Over the past few years, I’ve written quite a bit about the Bay Area-based singer/songwriter, multi-instrumentalist and JOVM mainstay Tim Cohen, who has written, recorded and toured with a number of different bands and creative outlets, including Magic Trick, The Fresh & Onlys (with whom, he may be the best known) and as a solo artist. And during that period do time, Cohen has managed to be remarkably prolific. Last year alone, the Bay Area-based singer/songwriter spent time touring with both Magic Trick and The Fresh & Onlys, wrote, recorded and released Magic Trick’s fourth album Other Man’s Blues and his solo debut — all while balancing the responsibilities of being a new father.

Cohen continues a prolific and busy period with a new Fresh & Onlys album, Wolf Lie Down, the first Fresh & Onlys effort in over three years. Slated for an August 25, 2017 release through Sinderlyn Records, the album reportedly finds collaborators and bandmates Cohen and Wymond Miles (guitar, production) stripping the layered sound and feel of their last few albums, with Cohen and Miles aiming to imbue the material with an uplifting and swooning romanticism paired with Cohen’s wry humor. Last month, I wrote about album title track and first single “Wolf Lie Down,” a track that found Cohen and Miles pairing layers of chugging guitars, an old-timey rock ‘n’ roll bass line, and an infectious, chant worthy hook with Cohen’s mischievously metaphysical musings in a summer road trip-worthy song that nods at the Ramones.

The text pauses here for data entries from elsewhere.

(** A new array of the same size in which every line that is not found is clean,
    and through which every address has the view it had. *)
Lemma Inv_new_array n x s : Inv s -> node n ->
  ca_wf x -> ca_numLines x = ca_numLines (arr s n) ->
  (forall y, ca_addr_ok x y <-> ca_addr_ok (arr s n) y) ->
  (forall l, (l < ca_numLines x)%nat -> ca_find x (ca_tag x l) <> Some l ->
     bccl s n l = StI /\ (term n = false -> emptyEntry (tccl s n l))) ->
  (forall y, match ca_find x y with Some l => bccl s n l | None => StI end = stt s n y) ->
  (forall y, term n = false -> match ca_find x y with Some l => tccl s n l | None => Entry_clear end = dir s n y
     \/ (emptyEntry (match ca_find x y with Some l => tccl s n l | None => Entry_clear end)
         /\ emptyEntry (dir s n y))) ->
  let s' := set_cache n (set_array x) s in
  Inv s' /\ LockEq s s' /\ (forall m b, stt s' m b = stt s m b).
Proof.
  intros HI Hn Hw Hnl Hok Hcl Hs Hd s'. assert (HB := inv_base HI).
  assert (Harr := arr_set_array n x s). fold s' in Harr.
  assert (Hst : forall m b, stt s' m b = stt s m b).
  { intros m b. unfold stt at 1. rewrite Harr. case_decide as Hm; [subst|].
    - rewrite <- Hs. destruct (ca_find x b); [apply bccl_set_array|done].
    - fold (stt s' m b). unfold stt. destruct (ca_find (arr s m) b); [apply bccl_set_array|done]. }
  assert (Hdir : forall m b, term m = false -> dir s' m b = dir s m b \/
            (emptyEntry (dir s' m b) /\ emptyEntry (dir s m b))).
  { intros m b Ht. destruct (decide (m = n)) as [->|Hm].
    - replace (dir s' n b) with (match ca_find x b with Some l => tccl s n l | None => Entry_clear end).
      { by apply Hd. }
      unfold dir. rewrite Harr, decide_True by done.
      destruct (ca_find x b); [symmetry; apply tccl_set_array|done].
    - left. unfold dir. rewrite Harr, decide_False by done.
      destruct (ca_find (arr s m) b); [apply tccl_set_array|done]. }
  split_and!; [|by apply LockEq_set_cache|done].
  assert (Hbl : forall m, length (c_bcc (sys_caches s' m)) = length (c_bcc (sys_caches s m))).
  { intros m. unfold s'. by rewrite (proj_keep c_bcc). }
  split.
  - split.
    + intros m Hm. rewrite Harr. case_decide; [done|by apply HB].
    + intros m Hm. rewrite Harr, Hbl. case_decide; [subst; rewrite Hnl|]; by apply HB.
    + intros m Hm Ht. rewrite Hbl. unfold s'. rewrite (proj_keep c_tcc) by done. by apply HB.
    + intros m b Hm Hb. rewrite Harr. case_decide; [subst; apply Hok|]; by apply HB.
    + intros m l Hm. rewrite Hbl, Harr. unfold s'. rewrite bccl_set_array, tccl_set_array. fold s'.
      case_decide; [subst|by apply HB].
      intros Hl Hf. apply Hcl; [|done]. by rewrite Hnl, (b_lines HB n Hn).
    + intros m b Hm. rewrite Hst. by apply HB.
    + intros m Hm Ht. unfold s'. rewrite (proj_keep c_filter) by done. by apply HB.
    + apply HB.
  - intros p b Hp Htp. assert (N := inv_node HI p b Hp Htp).
    destruct (Hdir p b Htp) as [He|[He1 He2]].
    + by apply (NodeInv_ext WF s s' Hp).
    + apply NodeInv_empty; [done|]. intros c Hc Hpc. rewrite Hst. by apply (NodeInv_empty_children s p b c N).
Qed.

(** ... in particular one that finds what the old one found. *)
Lemma Inv_same_array n x s : Inv s -> node n ->
  ca_wf x -> ca_numLines x = ca_numLines (arr s n) ->
  (forall y, ca_addr_ok x y <-> ca_addr_ok (arr s n) y) ->
  (forall y, ca_find x y = ca_find (arr s n) y) -> (forall l, ca_tag x l = ca_tag (arr s n) l) ->
  let s' := set_cache n (set_array x) s in
  Inv s' /\ LockEq s s' /\ (forall m b, stt s' m b = stt s m b).
Proof.
  intros HI Hn Hw Hnl Hok Hf Ht. apply Inv_new_array; try done.
  - intros l Hl. rewrite Ht, Hf. apply (b_clean (inv_base HI) n l Hn).
    by rewrite <- (b_lines (inv_base HI) n Hn), <- Hnl.
  - intros y. by rewrite Hf.
  - intros y _. rewrite Hf. by left.
Qed.

(** ... or the one after an insertion into a clean line. *)
Lemma Inv_postinsert n a l x s : Inv s -> node n ->
  bccl s n l = StI -> (term n = false -> emptyEntry (tccl s n l)) -> ca_find (arr s n) a = None ->
  ca_wf x -> ca_numLines x = ca_numLines (arr s n) ->
  (forall y, ca_addr_ok x y <-> ca_addr_ok (arr s n) y) ->
  ca_find x a = Some l ->
  (forall y, y <> a -> ca_find (arr s n) y <> Some l -> ca_find x y = ca_find (arr s n) y) ->
  (forall l', ca_tag x l' = if decide (l = l') then a else ca_tag (arr s n) l') ->
  let s' := set_cache n (set_array x) s in
  Inv s' /\ LockEq s s' /\ (forall m b, stt s' m b = stt s m b).
Proof.
  intros HI Hn Hbl Htl Hna Hw Hnl Hok Hfa Hfo Htag. assert (HB := inv_base HI).
  assert (Hclean : forall l' y, (l' < ca_numLines x)%nat -> ca_tag (arr s n) l' = y ->
    ca_find (arr s n) y <> Some l' -> bccl s n l' = StI /\ (term n = false -> emptyEntry (tccl s n l'))).
  { intros l' y Hlt <- Hne. apply (b_clean HB n l' Hn); [|done].
    by rewrite <- (b_lines HB n Hn), <- Hnl. }
  (** the lines that [x] finds where the old array found [l] *)
  assert (Hmoved : forall y, y <> a -> ca_find (arr s n) y = Some l ->
    match ca_find x y with
    | Some l' => bccl s n l' = StI /\ (term n = false -> emptyEntry (tccl s n l')) | None => True end).
  { intros y Hy Hyl. destruct (ca_find x y) as [l'|] eqn:Hl'; [|done].
    destruct (ca_find_tag _ _ _ Hw Hl') as [Hlt Ht]. rewrite Htag in Ht.
    case_decide as Hll; [congruence|]. apply (Hclean l' y Hlt Ht). congruence. }
  apply Inv_new_array; try done.
  - intros l' Hlt. rewrite Htag. case_decide as Hll; [subst; congruence|]. intros Hne.
    apply (Hclean l' _ Hlt eq_refl). destruct (decide (ca_tag (arr s n) l' = a)) as [->|Hta]; [congruence|].
    intros Hfl. apply Hne. rewrite Hfo; [done|done|]. rewrite Hfl. congruence.
  - intros y. destruct (decide (y = a)) as [->|Hy].
    + rewrite Hfa. unfold stt. by rewrite Hna.
    + destruct (decide (ca_find (arr s n) y = Some l)) as [Hyl|Hyl]; [|by rewrite Hfo].
      rewrite (stt_find s n y l Hyl), Hbl. specialize (Hmoved y Hy Hyl).
      destruct (ca_find x y); [by apply Hmoved|done].
  - intros y Ht. destruct (decide (y = a)) as [->|Hy].
    + right. rewrite Hfa. unfold dir. rewrite Hna. split; [auto|done].
    + destruct (decide (ca_find (arr s n) y = Some l)) as [Hyl|Hyl]; [|left; by rewrite Hfo].
      right. rewrite (dir_find s n y l Hyl). specialize (Hmoved y Hy Hyl).
      destruct (ca_find x y); split; auto; [by apply Hmoved|done].
Qed.

(** ** Finding or allocating the line of a GET *)
Record FillPost n a l s s' : Prop := {
  fi_inv : Inv s';
  fi_locks : LockEq s s';
  fi_arr : forall m, m <> n -> arr s' m = arr s m;
  fi_idle : ca_idle (arr s' n);
  fi_find : ca_find (arr s' n) a = Some l;
  fi_stt : forall m, node m -> stt s' m a = stt s m a;
  fi_mono : forall b, Mono node b s s';
  fi_mask : sys_procMask s' = sys_procMask s
}.

Lemma wp_lookup_upd n a req (Q : option nat -> Sys A -> Prop) s :
  Inv s -> node n -> aok a -> ca_idle (arr s n) -> IsGet (type req) = true ->
  (forall s', Inv s' -> LockEq s s' -> (forall m, m <> n -> arr s' m = arr s m) ->
     ca_idle (arr s' n) -> (forall m b, stt s' m b = stt s m b) ->
     sys_procMask s' = sys_procMask s -> Q (ca_find (arr s' n) a) s') ->
  wp (array_lookup n a (Some req) true) Q s.
Proof.
  intros HI Hn Ha Hid Hg HQ. unfold array_lookup. repeat wp_step. apply wp_lift.
  destruct (rwp_elim _ _ (ca_lookup_upd (arr s n) a req Hid (b_addr (inv_base HI) n a Hn Ha) Hg))
    as ([r x]&Hrun&->&Hix&Hnl&Hok&Hf&Ht).
  eapply rwp_ok; [exact Hrun|]. cbn beta iota. repeat wp_step.
  destruct (Inv_same_array n x s) as (HI'&L'&Hst'); try done; [by apply ca_idle_wf|].
  assert (Harr := arr_set_array n x s). rewrite <- Hf.
  assert (Hxn : arr (set_cache n (set_array x) s) n = x) by by rewrite Harr, decide_True.
  rewrite <- Hxn at 1. apply HQ; try done.
  - intros m Hm. by rewrite Harr, decide_False.
  - by rewrite Harr, decide_True.
Qed.

Lemma alloc_spec fuel ifuel n a req cyc s :
  (top <= lvl n + fuel)%nat -> (top <= ifuel)%nat -> Inv s -> node n -> aok a ->
  ca_idle (arr s n) -> ca_find (arr s n) a = None -> LockPre s n -> IsGet (type req) = true ->
  0 <= cyc -> cyc + 2 * K * Z.of_nat ifuel + 2 * K < two64 ->
  wp ('(l, wbLineAddr) ← array_preinsert cfg n a req;
      cc_processEviction cfg (access cfg memLatency fuel ifuel) (invalidate cfg ifuel) n req wbLineAddr l cyc;;
      array_postinsert n a req l;;
      mret (Some l))
     (fun r s' => exists l, r = Some l /\ FillPost n a l s s') s.
Proof.
  intros Hfuel Hif HI Hn Ha Hid Hna Hlk Hg Hcyc Hcb.
  unfold array_preinsert. repeat wp_step. apply wp_lift.
  destruct (rwp_elim _ _ (ca_preinsert_ok (arr s n) (cc_view cfg n s) a req Hid
    (b_addr (inv_base HI) n a Hn Ha) Hna)) as ([[l wb] x]&Hrun&->&Hlt&Hta&Hpend&Hnl&Hok&Hf&Ht).
  eapply rwp_ok; [exact Hrun|]. cbn beta iota. repeat wp_step.
  destruct (Inv_same_array n x s) as (HI1&L1&Hst1); try done; [by eapply ca_pending_wf|].
  set (s1 := set_cache n (set_array x) s) in *.
  assert (Harr1 := arr_set_array n x s). fold s1 in Harr1.
  assert (Harr1n : arr s1 n = x) by by rewrite Harr1, decide_True.
  rewrite <- Ht, <- Harr1n.
  eapply wp_mono; [apply evict_spec|]; try done.
  { by rewrite Harr1n, Hnl. }
  { by eapply LockPre_eq. }
  rewrite Harr1n, Ht. set (b := ca_tag (arr s n) l) in *.
  intros _ s2 [[HI2 F2 L2 M2 Hb2 Ht2] _].
  assert (Harr2 : forall m, arr s2 m = arr s1 m) by apply (fr_arr F2).
  unfold array_postinsert. repeat wp_step. apply wp_lift.
  assert (Hpn : ca_pending (arr s2 n) a l) by by rewrite Harr2, Harr1n.
  assert (Hna2 : ca_find (arr s2 n) a = None) by by rewrite Harr2, Harr1n, Hf.
  destruct (rwp_elim _ _ (ca_postinsert_ok (arr s2 n) a req l Hpn Hna2 Hg))
    as (x'&Hrun'&Hidx&Hnl'&Hok'&Hfa&Hfo&Ht').
  eapply rwp_ok; [exact Hrun'|]. cbn beta iota. repeat wp_step.
  destruct (Inv_postinsert n a l x' s2) as (HI3&L3&Hst3); try done; [by apply ca_idle_wf|].
  set (s3 := set_cache n (set_array x') s2) in *.
  assert (Harr3 := arr_set_array n x' s2). fold s3 in Harr3.
  exists l. split; [done|]. split; try done.
  - eapply LockEq_trans; [|done]. by eapply LockEq_trans.
  - intros m Hm. rewrite Harr3, decide_False, Harr2, Harr1, decide_False by done. done.
  - by rewrite Harr3, decide_True.
  - by rewrite Harr3, decide_True.
  - intros m Hm. rewrite Hst3, <- Hst1. apply (Frame_stt _ _ (inv_base HI1) Hm F2). by left.
  - intros y m Hm. rewrite Hst3, <- Hst1. destruct (decide (y = b)) as [->|Hy]; [by apply M2|].
    by rewrite (Frame_stt _ _ (inv_base HI1) Hm F2) by (by left).
  - apply (fr_procMask F2).
Qed.

(** ** GETS and GETX *)
Definition IdleAbove s (k : nat) : Prop := forall m, node m -> (k < lvl m)%nat -> ca_idle (arr s m).

(** The latency of a request that can still climb [fuel] levels. *)
Definition lat (ifuel fuel : nat) : Z := K * (Z.of_nat fuel * (2 * Z.of_nat ifuel + 3) + 1).
Lemma lat_S ifuel fuel : lat ifuel (Datatypes.S fuel) = lat ifuel fuel + K * (2 * Z.of_nat ifuel + 3).
Proof. unfold lat. lia. Qed.
Lemma lat_ge ifuel fuel : K <= lat ifuel fuel.
Proof. unfold lat. pose proof (wf_K WF). nia. Qed.

Record UpPre ifuel fuel c a lc t st cyc s : Prop := {
  up_inv : Inv s;
  up_node : node c;
  up_reach : reach c a;
  up_aok : aok a;
  up_find : ca_find (arr s c) a = Some lc;
  up_stt : stt s c a = st;
  up_need : (t = GETS /\ st = StI) \/ (t = GETX /\ (st = StI \/ st = StS));
  up_locks : LockPre s c;
  up_idle : IdleAbove s (lvl c);
  up_fuel : (top <= lvl c + fuel)%nat;
  up_cyc : 0 <= cyc;
  up_cycb : cyc + lat ifuel fuel + K < two64;
  up_lat : lat ifuel fuel + K < two32
}.

(** The request is granted: [G] says of what. *)
Record GetPost (G : MESIState -> Prop) c a cyc bound s (r : Z) s' : Prop := {
  gp_inv : Inv s';
  gp_locks : LockEq s s';
  gp_arr : forall m, node m -> (lvl m <= lvl c)%nat -> arr s' m = arr s m;
  gp_idle : IdleAbove s' (lvl c);
  gp_stt : G (stt s' c a);
  gp_below : forall m, node m -> m <> c -> anc a c m -> stt s' m a = stt s m a;
  gp_mono : forall b, b <> a -> Mono node b s s';
  gp_cyc : cyc <= r <= cyc + bound;
  gp_mask : sys_procMask s' = sys_procMask s
}.
Definition granted (t : AccessType) (st : MESIState) : Prop :=
  match t with GETS => st = StS \/ st = StE | _ => st = StM end.
Definition permits (t : AccessType) (st : MESIState) : Prop :=
  match t with GETS => st <> StI | _ => st = StM end.
(* ===== verification/InsWindow.v ===== *)
(** * The instruction window of the out-of-order core

    [WindowStructure<H, WSZ>] of src/src/ooo_core.h: the calendar of execution
    ports.  Two arrays of [H] cycles and an ordered map for the cycles beyond
    them hold, per cycle, the mask of busy ports and the number of uops that
    occupy the window.  The theorems relate the three-level structure to one
    unbounded calendar, a function from cycles to port masks. *)

From Stdlib Require Import Sorted.
From S2P Require Import Prelude Bithacks.

(** [__builtin_ffs]: one plus the index of the least significant bit set. *)
Fixpoint pos_ctz (p : positive) : Z :=
  match p with
  | xO q => 1 + pos_ctz q
  | _ => 0
  end.
Definition builtin_ffs (x : Z) : Z :=
  match x with
  | Zpos p => 1 + pos_ctz p
  | _ => 0
  end.

Module Win.

Record WinCycle := mkWC { occUnits : Z; count : Z }.
Definition wc0 : WinCycle := mkWC 0 0.
#[export] Instance WinCycle_inhabited : Inhabited WinCycle := populate wc0.

(** [ubWin] is a [std::map]: the list of its pairs in key order. *)
Record t := mk {
  curWin : list WinCycle;
  nextWin : list WinCycle;
  ubWin : list (Z * WinCycle);
  occupancy : Z;
  curPos : Z;
  lastPort : Z
}.

Definition trySchedule (touchOccupancy recordPort : bool) (wc : WinCycle) (portMask last : Z)
    : Z * WinCycle * Z :=
  let availMask := u8 (Z.land (Z.lnot (occUnits wc)) portMask) in
  if touchOccupancy then
    if availMask =? 0 then (availMask, wc, last)
    else
      let firstAvail := u8 (builtin_ffs availMask - 1) in
      (availMask,
       mkWC (u8 (Z.lor (occUnits wc) (Z.shiftl 1 firstAvail))) (u8 (count wc + 1)),
       if recordPort then firstAvail else last)
  else (availMask, mkWC (u8 (Z.lor (occUnits wc) portMask)) (count wc), last).

(** The scan of one window array: the index of the first cycle that takes the
    uop, counted from the head of the list. *)
Fixpoint scan (touchOccupancy recordPort : bool) (l : list WinCycle) (portMask last : Z)
    : option nat * list WinCycle * Z :=
  match l with
  | [] => (None, [], last)
  | wc :: l =>
    let '(ok, wc', last') := trySchedule touchOccupancy recordPort wc portMask last in
    if negb (ok =? 0) then (Some O, wc' :: l, last')
    else
      let '(i, l', last'') := scan touchOccupancy recordPort l portMask last' in
      (Datatypes.S <$> i, wc' :: l', last'')
  end.

(** The [while (true)] loop over the unbounded window, from
    [lower_bound(schedCycle)]: [Err] is the failed [assert(success)]. *)
Fixpoint ub_schedule (touchOccupancy recordPort : bool) (ub : list (Z * WinCycle))
    (schedCycle portMask last : Z) : res (Z * list (Z * WinCycle) * Z) :=
  let fresh rest :=
    let '(ok, wc', last') := trySchedule touchOccupancy recordPort wc0 portMask last in
    rassert (negb (ok =? 0)) "success";;
    mret (schedCycle, (schedCycle, wc') :: rest, last') in
  match ub with
  | [] => fresh []
  | (k, wc) :: ub' =>
    if k <? schedCycle then
      '(sc, ub'', last') ← ub_schedule touchOccupancy recordPort ub' schedCycle portMask last;
      mret (sc, (k, wc) :: ub'', last')
    else if negb (k =? schedCycle) then fresh ub
    else
      let '(ok, wc', last') := trySchedule touchOccupancy recordPort wc portMask last in
      if negb (ok =? 0) then mret (schedCycle, (k, wc') :: ub', last')
      else
        '(sc, ub'', last'') ← ub_schedule touchOccupancy recordPort ub' (schedCycle + 1) portMask last';
        mret (sc, (k, wc') :: ub'', last'')
  end.

Section Window.
Context (H WSZ : Z).

Definition init : t :=
  mk (replicate (Z.to_nat H) wc0) (replicate (Z.to_nat H) wc0) [] 0 0 0.

(** The transfer from the unbounded window at a rebase. *)
Fixpoint move_ub (curCycle nextWinHorizon : Z) (ub : list (Z * WinCycle)) (nw : list WinCycle)
    : res (list WinCycle * list (Z * WinCycle)) :=
  match ub with
  | [] => mret (nw, [])
  | (k, wc) :: ub' =>
    if k <? nextWinHorizon then
      let nextWinPos := u32 (k - H - curCycle) in
      rassert (nextWinPos <? H) "WindowStructure: ubWin elem exceeds limit";;
      nw ← arr_set nw (Z.to_nat nextWinPos) wc;
      move_ub curCycle nextWinHorizon ub' nw
    else mret (nw, ub)
  end.

(** [advancePos]; the result is the new [curCycle]. *)
Definition advancePos (curCycle : Z) : M t Z :=
  w ← mget;
  wc ← mlift (arr_get (curWin w) (Z.to_nat (curPos w)));
  cw ← mlift (arr_set (curWin w) (Z.to_nat (curPos w)) wc0);
  let occ := u32 (occupancy w - count wc) in
  let pos := curPos w + 1 in
  let curCycle := curCycle + 1 in
  if pos =? H then
    '(nw, ub) ← mlift (move_ub curCycle (curCycle + 2 * H) (ubWin w) cw);
    mmodify (fun _ => mk (nextWin w) nw ub occ 0 (lastPort w));;
    mret curCycle
  else
    mmodify (fun _ => mk cw (nextWin w) (ubWin w) occ pos (lastPort w));;
    mret curCycle.

(** [while (touchOccupancy && occupancy == WSZ) advancePos(curCycle)]. *)
Fixpoint advance_while_full (fuel : nat) (curCycle : Z) : M t Z :=
  match fuel with
  | O => fun _ => Err OutOfFuel
  | Datatypes.S fuel =>
    w ← mget;
    if occupancy w =? WSZ then curCycle ← advancePos curCycle; advance_while_full fuel curCycle
    else mret curCycle
  end.

(** No cycle from here on is in use: a bound on the loop above. *)
Definition last_used (w : t) (curCycle : Z) : Z :=
  foldr (fun kv m => Z.max (fst kv + 1) m) (curCycle - curPos w + 2 * H) (ubWin w).

Definition set_slots (cw nw : list WinCycle) (ub : list (Z * WinCycle)) (last : Z) (w : t) : t :=
  mk cw nw ub (occupancy w) (curPos w) last.
Definition inc_occupancy (w : t) : t :=
  mk (curWin w) (nextWin w) (ubWin w) (u32 (occupancy w + 1)) (curPos w) (lastPort w).

(** The search for a slot, in the current array, the next one, the map. *)
Definition find_slot (touchOccupancy recordPort : bool) (curCycle schedCycle portMask : Z) : M t Z :=
  w ← mget;
  let delay := u32 (if schedCycle >? curCycle then schedCycle - curCycle else 0) in
  let curWinPos := u32 (curPos w + delay) in
  let p := Z.to_nat curWinPos in
  let '(i, cw', last) := scan touchOccupancy recordPort (drop p (curWin w)) portMask (lastPort w) in
  let cw := take p (curWin w) ++ cw' in
  match i with
  | Some i =>
    mmodify (set_slots cw (nextWin w) (ubWin w) last);;
    mret (curCycle + u32 (curWinPos + Z.of_nat i - curPos w))
  | None =>
    let nextWinPos := u32 (Z.max curWinPos H - H) in
    let q := Z.to_nat nextWinPos in
    let '(i, nw', last) := scan touchOccupancy recordPort (drop q (nextWin w)) portMask last in
    let nw := take q (nextWin w) ++ nw' in
    match i with
    | Some i =>
      mmodify (set_slots cw nw (ubWin w) last);;
      mret (curCycle + u32 (nextWinPos + Z.of_nat i + H - curPos w))
    | None =>
      let nextWinPos := Z.max nextWinPos H in
      let schedCycle := curCycle + u32 (nextWinPos + H - curPos w) in
      '(sc, ub, last) ← mlift (ub_schedule touchOccupancy recordPort (ubWin w) schedCycle portMask last);
      mmodify (set_slots cw nw ub last);;
      mret sc
    end
  end.

(** [scheduleInternal<touchOccupancy, recordPort>]; the result is the new
    [curCycle] and [schedCycle]. *)
Definition scheduleInternal (touchOccupancy recordPort : bool) (curCycle schedCycle portMask : Z)
    : M t (Z * Z) :=
  w ← mget;
  curCycle ← (if touchOccupancy
              then advance_while_full (Datatypes.S (Z.to_nat (last_used w curCycle - curCycle))) curCycle
              else mret curCycle);
  schedCycle ← find_slot touchOccupancy recordPort curCycle schedCycle portMask;
  (if touchOccupancy then mmodify inc_occupancy else mret tt);;
  mret (curCycle, schedCycle).

(** The loop over the extra slots of a uop that keeps its port busy. *)
Fixpoint extra_slots (n : nat) (curCycle extraSlotCycle extraSlotPortMask : Z) : M t Z :=
  match n with
  | O => mret curCycle
  | Datatypes.S n =>
    '(curCycle, extraSlotCycle) ← scheduleInternal false false curCycle extraSlotCycle extraSlotPortMask;
    extra_slots n curCycle (extraSlotCycle + 1) extraSlotPortMask
  end.

Definition schedule (curCycle schedCycle portMask extraSlots : Z) : M t (Z * Z) :=
  r ← (if extraSlots =? 0 then scheduleInternal true false curCycle schedCycle portMask
       else
         '(curCycle, schedCycle) ← scheduleInternal true true curCycle schedCycle portMask;
         last ← mgets lastPort;
         curCycle ← extra_slots (Z.to_nat extraSlots) curCycle (schedCycle + 1) (u8 (Z.shiftl 1 last));
         mret (curCycle, schedCycle));
  w ← mget;
  massert (occupancy w <=? WSZ) "occupancy <= WSZ";;
  mret r.

(** [longAdvance]. *)
Fixpoint drain (fuel : nat) (curCycle targetCycle : Z) : M t Z :=
  match fuel with
  | O => fun _ => Err OutOfFuel
  | Datatypes.S fuel =>
    w ← mget;
    if negb (occupancy w =? 0) && (curCycle <? targetCycle)
    then curCycle ← advancePos curCycle; drain fuel curCycle targetCycle
    else mret curCycle
  end.
Definition longAdvance (curCycle targetCycle : Z) : M t Z :=
  massert (curCycle <=? targetCycle) "curCycle <= targetCycle";;
  curCycle ← drain (Datatypes.S (Z.to_nat (targetCycle - curCycle))) curCycle targetCycle;
  w ← mget;
  if negb (occupancy w =? 0)
  then massert (curCycle =? targetCycle) "curCycle == targetCycle";; mret curCycle
  else massert (curCycle <=? targetCycle) "curCycle <= targetCycle";; mret targetCycle.

(** [poisonRange]; the loop ends when the slot found is at or past the target. *)
Fixpoint poison (fuel : nat) (curCycle poisonCycle targetCycle portMask : Z) : M t Z :=
  match fuel with
  | O => fun _ => Err OutOfFuel
  | Datatypes.S fuel =>
    if poisonCycle <? targetCycle then
      '(curCycle, poisonCycle) ← scheduleInternal false false curCycle poisonCycle portMask;
      poison fuel curCycle poisonCycle targetCycle portMask
    else mret curCycle
  end.
Definition poisonRange (curCycle targetCycle portMask : Z) : M t unit :=
  let startCycle := curCycle in
  curCycle ← poison (Z.to_nat (targetCycle - curCycle) + 2) curCycle curCycle targetCycle portMask;
  massert (startCycle =? curCycle) "startCycle == curCycle".

End Window.

(** ** One cycle of the calendar *)

(** A uop with ports [mask] can start in [wc]. *)
Definition free (mask : Z) (wc : WinCycle) : bool :=
  negb (Z.land (Z.lnot (occUnits wc)) mask =? 0).
(** The port it takes: the first free one, or the one it was given. *)
Definition port (mask : Z) (wc : WinCycle) : Z :=
  pos_ctz (Z.to_pos (Z.land (Z.lnot (occUnits wc)) mask)).
Definition taken (touch : bool) (mask : Z) (wc : WinCycle) : WinCycle :=
  mkWC (Z.lor (occUnits wc) (Z.shiftl 1 (port mask wc))) (count wc + if touch then 1 else 0).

“Impossible Man,” Wolf Lie Down‘s second and latest single continues along a similar vein of its predecessor as it finds Cohen and Miles playing jangling power pop that mischievously nods at Cheap Trick, 50s and 60s rock and 70s AM rock simultaneously, but as Cohen explained to the folks at Consequence of Sound, “‘Impossible Man’ came from a song I came up with called ‘Invisible Man,’ based loosely on Ralph Ellison’s sole but legendary novel. In It, I fancied myself figuratively invisible, like Ellison’s protagonist, but realizing it would be construed as either a purge homage to another, expressly literal character or as a literal ghost story, I quickly changed the title to ‘Impossible Man.”  And while always possessing a wry, winking, hyper-literate irony, “Impossible Man,” much like its predecessor its wrapped around a populist sensibility and an anthemic hook.